Trois jours de voyage pour aller sur la Lune ou créer une station spatiale qui permettrait de préparer des vols plus longs ? Les soviétiques pensent que la deuxième option sera plus intéressante à long terme. Et puis, le drapeau américain est désormais planté sur le sol lunaire, alors...

ISS vue de la navette Discovery, le 5 novembre 2007
ISS vue de la navette Discovery, le 5 novembre 2007 © AFP / DB NASA / NASA / dpa Picture-Alliance

Il s'appellait Saliout, il pesait 19 tonnes et offrait 100 m3 d'espace habitable. Ce satellite était la première station spatiale orbitale et les Russes le lancèrent en 1971.

Les Américains qui s'étaient concentrés sur la Lune, lancèrent après les Russes, la station Skylab qui se composait du troisième étage de la fusée Saturn V.

En 1986, les Russes finalisaient la station Mir et permettaient d'envisager des vols plus longs, de six mois, avec un "confort de vie" plus acceptable que ne le permettaient les précédentes stations, grâce à ses cinq modules. Elle facilitait les ravitaillements, les relèves d'équipages. Ouverte aux autres pays, elle est restée quinze ans en orbite.
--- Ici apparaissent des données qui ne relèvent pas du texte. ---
Definition gtty_dev_control (device command : Z) (args : Z -> Z) : cmd tty Z :=
  s <- gets (fun s => s) ;;
  let vesa := s.(display_type) =? GTTY_DISP_TYPE_VESA in
  let vga := s.(display_type) =? GTTY_DISP_TYPE_VGA in
  let txt := s.(display_mode) =? GTTY_MODE_TXT in
  if negb (device =? s.(gtty_device)) || (command =? 0) then ret (-1)
  else if command =? GTTY_CMD_SET_MODE then
    if vga && (i32 (args 0) =? GTTY_MODE_PX) then ret (-1)
    else if (i32 (args 0) =? GTTY_MODE_PX) || (i32 (args 0) =? GTTY_MODE_TXT) then
      modify (set_modes (i32 (args 0)) s.(gtty_echo)) ;;; ret (i32 (args 0))
    else ret 0
  else if command =? GTTY_CMD_GET_MODE then ret s.(display_mode)
  else if command =? GTTY_CMD_GETW then
    if vesa then
      size <- disp_query VESA_CMD_GETW ;;
      ret (if txt then fit size (margin_x * 2) line_width else size)
    else if vga then disp_query VGA_CMD_GET_W
    else ret (-1)
  else if command =? GTTY_CMD_GETH then
    if vesa then
      size <- disp_query VESA_CMD_GETH ;;
      ret (if txt then fit size (margin_y_top + margin_y_bottom) line_height else size)
    else if vga then disp_query VGA_CMD_GET_H
    else ret (-1)
  else if command =? GTTY_CMD_CLEAR then
    if vesa then
      r <- (if s.(display_mode) =? GTTY_MODE_PX then disp_query VESA_CMD_CLRSC
            else on_world (node_control disp VESA_CMD_CLRFROM
                             (fun _ => u32 (margin_y_top * s.(buffer_width)))) ;;; ret 0) ;;
      modify (set_xy margin_x margin_y_top) ;;;
      ret r
    else
      modify (set_xy 0 0) ;;;
      disp_query VGA_CMD_CLRSCR
  else if command =? GTTY_CMD_GET_FG_COLOUR then
    if vesa then ret (i32 (packed (Colour s.(bg).(c_alpha) s.(fg).(c_r) s.(fg).(c_g) s.(fg).(c_b))))
    else disp_query VGA_CMD_GET_FG_COLOUR
  else if command =? GTTY_CMD_GET_BG_COLOUR then
    if vesa then ret (i32 (packed s.(bg))) else disp_query VGA_CMD_GET_BG_COLOUR
  else if command =? GTTY_CMD_SET_FG_COLOUR then
    if vesa then modify (set_colours (unpacked (args 0)) s.(bg)) ;;; ret 0
    else on_world (node_control disp VGA_CMD_SET_FG_COLOUR args)
  else if command =? GTTY_CMD_SET_BG_COLOUR then
    if vesa then modify (set_colours s.(fg) (unpacked (args 0))) ;;; ret 0
    else on_world (node_control disp VGA_CMD_SET_BG_COLOUR args)
  else if command =? GTTY_CMD_ECHO_ENABLE then modify (set_modes s.(display_mode) 1) ;;; ret 0
  else if command =? GTTY_CMD_ECHO_DISABLE then modify (set_modes s.(display_mode) 0) ;;; ret 0
  else if command =? GTTY_CMD_INPUT_READY then
    (when s.(input_buffer_size) =? 0 do
       modify (set_input s.(input_buffer) s.(input_buffer_index) (i32 (args 0)) 0)) ;;;
    gets input_buffer_flag
  else if command =? GTTY_CMD_GET_DISP_TYPE then ret s.(display_type)
  else ret (-1).

Definition gtty_dev_status (device : Z) : cmd tty Z :=
  gets (fun s => if device =? s.(gtty_device) then u32 s.(gtty_status) else 0xFFFFFFFF).

(** ** Input *)

Definition flag_input s : tty := set_input s.(input_buffer) s.(input_buffer_index) s.(input_buffer_size) 1 s.

(** [echo] is [kprintf("%c", c)], which ends in this terminal's own write. *)
Definition gtty_keyboard_listener (echo : Z -> cmd tty unit) (type val : Z) : cmd tty unit :=
  if type =? KBD_VAL_TYPE_REGULAR then
    let c := u8 val in
    let newline := (c =? 10) || (c =? 13) in
    (when newline do modify flag_input) ;;;
    s <- gets (fun s => s) ;;
    (when (s.(input_buffer_index) <? s.(input_buffer_size)) && negb (c =? 8) && negb newline do
       (put_input s.(input_buffer_index) c ;;;
        modify (fun s => set_input s.(input_buffer)
                  (i32 (s.(input_buffer_index) + (if c =? 9 then 4 else 1))) s.(input_buffer_size)
                  s.(input_buffer_flag) s))) ;;;
    s <- gets (fun s => s) ;;
    (when s.(input_buffer_size) <=? s.(input_buffer_index) do modify flag_input) ;;;
    (when (s.(gtty_echo) =? 1) && negb newline do echo c)
  else ret tt.

(** The echo when the console is this terminal. *)
Definition console_echo (c : Z) : cmd tty unit :=
  s <- gets (fun s => s) ;;
  gtty_dev_write s.(gtty_device) 0xFFFFFFFF 1 1 (fun _ => c) (fun _ => c) ;;; ret tt.
End terminal.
Elle a accueilli 103 passagers de 13 nationalités différentes et qui ont réalisé 23 000 expériences scientifiques.

Abandonnée en l'an 2000, elle se désintégra en retombant sur terre en 2001. Elle fut remplacée par le projet ISS, conçue par la NASA en 1998, qui mettra 13 ans à l'achever.

Cette nouvelle station flotte à 400 km de la terre, avec ses 110 mètres de long, 74 de large et 30 de hauteur pour un poids de 400 tonnes. Elle a coûté 110 milliards de dollars et sa fin est programmée pour 2024. Elle a pour objectif de poursuivre les essais scientifiques dans l'espace et préparer les missions vers Mars, en attendant sa remplaçante qui repoussera un peu plus loin les frontières de la connaissance.